→ **Work to complete**:
You are asked to filter the data below and copy every line holding "loop".

---

(** ** Changing one field *)

Definition with_annotation (k v : string) (m : ObjectMeta) : ObjectMeta :=
  mkMeta (om_name m) (om_labels m) (Some (jset k v (default [] (om_annotations m))))
    (om_deletion_timestamp m).
Definition with_label (k v : string) (m : ObjectMeta) : ObjectMeta :=
  mkMeta (om_name m) (Some (jset k v (default [] (om_labels m)))) (om_annotations m)
    (om_deletion_timestamp m).
Definition with_template (t : PodTemplateSpec) (d : DeploymentSpec) : DeploymentSpec :=
  mkDeploymentSpec (ds_replicas d) (ds_match_labels d) (ds_strategy d) t.
Definition with_account_name (name : string) (d : DeploymentSpec) : DeploymentSpec :=
  with_template (mkTemplate (pt_metadata (ds_template d))
    ((λ p, mkPodSpec (ps_containers p) (ps_volumes p) (Some name)) <$> pt_spec (ds_template d))) d.
Definition with_pod_label (k v : string) (d : DeploymentSpec) : DeploymentSpec :=
  with_template (mkTemplate (with_label k v <$> pt_metadata (ds_template d))
    (pt_spec (ds_template d))) d.
Definition with_container_env (env : list EnvVar) (c : Container) : Container :=
  mkContainer (c_name c) (c_image c) (c_image_pull_policy c) (c_termination_message_policy c)
    (Some (default [] (c_env c) ++ env)) (c_resources c) (c_ports c) (c_volume_mounts c).
Definition with_env (env : list EnvVar) (d : DeploymentSpec) : DeploymentSpec :=
  with_template (mkTemplate (pt_metadata (ds_template d))
    ((λ p, mkPodSpec (map (with_container_env env) (ps_containers p)) (ps_volumes p)
             (ps_service_account_name p)) <$> pt_spec (ds_template d))) d.
Definition with_account (d : DeploymentSpec) (sa : option ServiceAccount) (k : KubernetesSpec)
    : KubernetesSpec :=
  mkKubernetesSpec (k_resource_type k) (k_resource_id k) (k_service_name k) d (k_services k)
    (k_config_maps k) (k_volume_claims k) (k_ingresses k) (k_pub_sub k) sa (k_removed k).
Definition with_services (s : btree ServiceSpec) (k : KubernetesSpec) : KubernetesSpec :=
  mkKubernetesSpec (k_resource_type k) (k_resource_id k) (k_service_name k) (k_deployment k) s
    (k_config_maps k) (k_volume_claims k) (k_ingresses k) (k_pub_sub k) (k_service_account k)
    (k_removed k).

(** ** Identities ([spec_builder/identity.rs]) *)

(** A specification with a service account has one made before; otherwise it
    gets one. *)
Definition ensure_account (spec : KubernetesSpec) : KubernetesSpec * ServiceAccount :=
  match k_service_account spec with
  | Some sa => (spec, sa)
  | None =>
      let service_account_name :=
        resource_type_to_string (k_resource_type spec) +:+ "." +:+ k_resource_id spec in
      let labels :=
        jobject [("drasi/type", resource_type_to_string (k_resource_type spec));
                 ("drasi/resource", k_resource_id spec)]%string in
      let sa := mkServiceAccount (mkMeta (Some service_account_name) (Some labels) (Some []) None) in
      (with_account (with_account_name service_account_name (k_deployment spec)) (Some sa) spec, sa)
  end.

Definition annotate_account (k v : string) (sa : ServiceAccount) : ServiceAccount :=
  mkServiceAccount (with_annotation k v (sa_metadata sa)).

(** A variable set when there is a value for it. *)
Definition set_if (k : string) (v : option ApiConfigValue) (m : btree ApiConfigValue)
    : btree ApiConfigValue :=
  match v with Some v => jset k v m | None => m end.

(** What an identity asks for: its type, the variables, the account and the
    deployment it changes. *)
Definition identity_parts (identity : ApiServiceIdentity) (sa : ServiceAccount)
    (d : DeploymentSpec)
    : option (string * btree ApiConfigValue * ServiceAccount * DeploymentSpec) :=
  match identity with
  | ApiMicrosoftEntraWorkloadID client_id =>
      Some ("MicrosoftEntraWorkloadID", [],
            annotate_account "azure.workload.identity/client-id" client_id sa,
            with_pod_label "azure.workload.identity/use" "true" d)
  | ApiMicrosoftEntraApplication tenant_id client_id secret certificate =>
      Some ("MicrosoftEntraApplication",
            set_if "AZURE_CLIENT_CERTIFICATE" certificate
              (set_if "AZURE_CLIENT_SECRET" secret
                 (jobject [("AZURE_TENANT_ID", tenant_id); ("AZURE_CLIENT_ID", client_id)])),
            sa, d)
  | ApiConnectionString connection_string =>
      Some ("ConnectionString", [("CONNECTION_STRING", connection_string)], sa, d)
  | ApiAccessKey access_key => Some ("AccessKey", [("ACCESS_KEY", access_key)], sa, d)
  | ApiAwsIamRole role_arn =>
      match role_arn with
      | ApiInline arn =>
          Some ("AwsIamRole",
                jobject [("AWS_ROLE_ARN", role_arn);
                         ("AWS_WEB_IDENTITY_TOKEN_FILE",
                          ApiInline "/var/run/secrets/eks.amazonaws.com/serviceaccount/token")],
                annotate_account "eks.amazonaws.com/role-arn" arn sa, d)
      | _ => None
      end
  | ApiAwsIamAccessKey access_key_id secret_access_key aws_region =>
      Some ("AwsIamAccessKey",
            jobject [("AWS_ACCESS_KEY_ID", access_key_id);
                     ("AWS_SECRET_ACCESS_KEY", secret_access_key); ("AWS_REGION", aws_region)],
            sa, d)
  end%string.

Definition apply_identity (spec : KubernetesSpec) (identity : ApiServiceIdentity)
    : option KubernetesSpec :=
  let '(spec, service_account) := ensure_account spec in
  '(id_type, env_vars, service_account, d) ←
    identity_parts identity service_account (k_deployment spec);
  let env := mkEnvVar "IDENTITY_TYPE" (Some id_type) None :: map_env_vars env_vars in
  Some (with_account (with_env env d) (Some service_account) spec).

Definition apply_identity_opt (identity : option ApiServiceIdentity) (spec : KubernetesSpec)
    : option KubernetesSpec :=
  match identity with Some identity => apply_identity spec identity | None => Some spec end.

(** ** The services' settings that sources and reactions share *)

(** [Some(ref dapr) => match dapr.get("app-port")]; the port must be a number. *)
Definition dapr_app_port (service_spec : ApiService) : option (option Z) :=
  match as_dapr service_spec with
  | Some dapr =>
      match dapr !! "app-port"%string with
      | Some (ApiInline value) => port ← parse_u16 value; Some (Some port)
      | _ => Some None
      end
  | None => Some None
  end.

Definition dapr_app_protocol (service_spec : ApiService) : option string :=
  match as_dapr service_spec with
  | Some dapr =>
      match dapr !! "app-protocol"%string with
      | Some (ApiInline value) => Some value
      | _ => None
      end
  | None => None
  end.

Definition cluster_ip (selector : btree string) (name : option string) (port : Z)
    (target_port : IntOrString) : ServiceSpec :=
  mkServiceSpec (Some "ClusterIP"%string) (Some selector)
    (Some [mkServicePort name port (Some target_port)]).

(** An ingress that sends everything on [hostname] to one service. *)
Definition host_ingress (runtime_config : RuntimeConfig) (name : string)
    (labels : option (btree string)) (hostname backend : string) (port : Z) : Ingress :=
  let annotations :=
    foldl (λ m kv, jset kv.1 kv.2 m) [] (rc_ingress_annotations runtime_config) in
  {| ing_metadata :=
       mkMeta (Some name) labels
         (match annotations with [] => None | _ => Some annotations end) None;
     ing_spec :=
       Some {| is_ingress_class_name := Some (rc_ingress_class_name runtime_config);
               is_rules :=
                 Some [mkIngressRule (Some hostname)
                   (Some [mkIngressPath
                     (mkIngressBackend
                        (Some (mkServiceBackend backend (Some (mkBackendPort None (Some port))))) [])
                     (Some "/"%string) "Prefix"])];
               is_others := [] |};
     ing_status := None |}.

(** A loop whose body may panic. *)
Fixpoint fold_opt {A B} (f : A → B → option A) (a : A) (l : list B) : option A :=
  match l with
  | [] => Some a
  | b :: l => a ← f a b; fold_opt f a l
  end.

Section builders.
Context (hash_iter : ∀ {A}, gmap string A → list (string * A)).
Context (runtime_config : RuntimeConfig).

(** A built-in service of a resource. *)
Definition plain_spec (resource_type : ResourceType) (resource_id service_name : string)
    (deployment : DeploymentSpec) (services : btree ServiceSpec)
    (volume_claims : btree PersistentVolumeClaim) : KubernetesSpec :=
  mkKubernetesSpec resource_type resource_id service_name deployment services [] volume_claims
    None None None false.

(** ** Sources ([spec_builder/source.rs]) *)

Definition source_env (source_id instance_id : string) : btree ApiConfigValue :=
  jobject [("SOURCE_ID", ApiInline source_id); ("INSTANCE_ID", ApiInline instance_id)]%string.

Definition change_router_spec (source_id instance_id : string) : KubernetesSpec :=
  plain_spec RtSource source_id "change-router"
    (build_deployment_spec runtime_config RtSource source_id "change-router"
       "source-change-router" false 1 (Some 3000%Z) (source_env source_id instance_id)
       None None None None) [] [].

Definition change_dispatcher_spec (source_id instance_id : string) : KubernetesSpec :=
  plain_spec RtSource source_id "change-dispatcher"
    (build_deployment_spec runtime_config RtSource source_id "change-dispatcher"
       "source-change-dispatcher" false 1 (Some 3000%Z) (source_env source_id instance_id)
       None None None None) [] [].

Definition query_api_spec (source_id instance_id : string) : KubernetesSpec :=
  plain_spec RtSource source_id "query-api"
    (build_deployment_spec runtime_config RtSource source_id "query-api" "source-query-api" false 1
       (Some 80%Z) (source_env source_id instance_id) (Some [("api"%string, 80%Z)])
       None None None)
    [("query-api"%string,
      cluster_ip (service_labels RtSource source_id "query-api") None 80 (IOSString "api"))] [].

(** One endpoint of a source's service: the services and the ingresses it adds. *)
Definition source_endpoint (source_id service_name : string)
    (acc : btree ServiceSpec * btree Ingress) (ep : string * ApiEndpoint)
    : option (btree ServiceSpec * btree Ingress) :=
  let '(k8s_services, k8s_ingresses) := acc in
  let '(endpoint_name, endpoint) := ep in
  port ← parse_i32 (ae_target endpoint);
  let service_spec :=
    cluster_ip (service_labels RtSource source_id service_name) (Some endpoint_name) port
      (IOSInt port) in
  let k8s_services := jset endpoint_name service_spec k8s_services in
  match ae_setting endpoint with
  | Internal => Some (k8s_services, k8s_ingresses)
  | External =>
      let ingress_name := source_id +:+ "-" +:+ endpoint_name in
      let service_name_full := source_id +:+ "-" +:+ service_name in
      let hostname := source_id +:+ ".drasi.PLACEHOLDER" in
      Some (k8s_services,
            jset ingress_name
              (host_ingress runtime_config ingress_name None hostname service_name_full port)
              k8s_ingresses)
  end.

Definition apply_proxy_svc (spec : KubernetesSpec) (app_port : option Z) : KubernetesSpec :=
  let port := default 80%Z app_port in
  let svc :=
    cluster_ip (service_labels (k_resource_type spec) (k_resource_id spec) (k_service_name spec))
      None 80 (IOSInt port) in
  with_services (jset "proxy" svc (k_services spec)) spec.

(** One service of a source: the body of the loop over the services. *)
Definition source_service_spec (source_id instance_id : string)
    (identity : option ApiServiceIdentity) (env_var_map : btree ApiConfigValue)
    (svc : string * ApiService) : option KubernetesSpec :=
  let '(service_name, service_spec) := svc in
  app_port ← dapr_app_port service_spec;
  let app_protocol := dapr_app_protocol service_spec in
  let replica :=
    match as_replica service_spec with
    | Some rep => default 1%Z (parse_i32 rep)
    | None => 1%Z
    end in
  let env_var_map := jset "SOURCE_ID" (ApiInline source_id) env_var_map in
  let env_var_map := jset "INSTANCE_ID" (ApiInline instance_id) env_var_map in
  let env_var_map :=
    match as_properties service_spec with
    | Some props => foldl (λ m kv, jset kv.1 kv.2 m) env_var_map (hash_iter _ props)
    | None => env_var_map
    end in
  '(k8s_services, k8s_ingresses) ←
    match as_endpoints service_spec with
    | Some endpoints =>
        fold_opt (source_endpoint source_id service_name) ([], []) (hash_iter _ endpoints)
    | None => Some ([], [])
    end;
  let k8s_spec :=
    {| k_resource_type := RtSource;
       k_resource_id := source_id;
       k_service_name := service_name;
       k_deployment :=
         build_deployment_spec runtime_config RtSource source_id service_name
           (as_image service_spec) (default false (as_external_image service_spec)) replica app_port
           env_var_map None None None app_protocol;
       k_services := k8s_services;
       k_config_maps := [];
       k_volume_claims := [];
       k_ingresses := match k8s_ingresses with [] => None | _ => Some k8s_ingresses end;
       k_pub_sub := None;
       k_service_account := None;
       k_removed := false |} in
  let k8s_spec :=
    if str_eqb service_name "proxy" then apply_proxy_svc k8s_spec app_port else k8s_spec in
  apply_identity_opt identity k8s_spec.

---

→ **Exercise output**:
(** A loop whose body may panic. *)
(** One service of a source: the body of the loop over the services. *)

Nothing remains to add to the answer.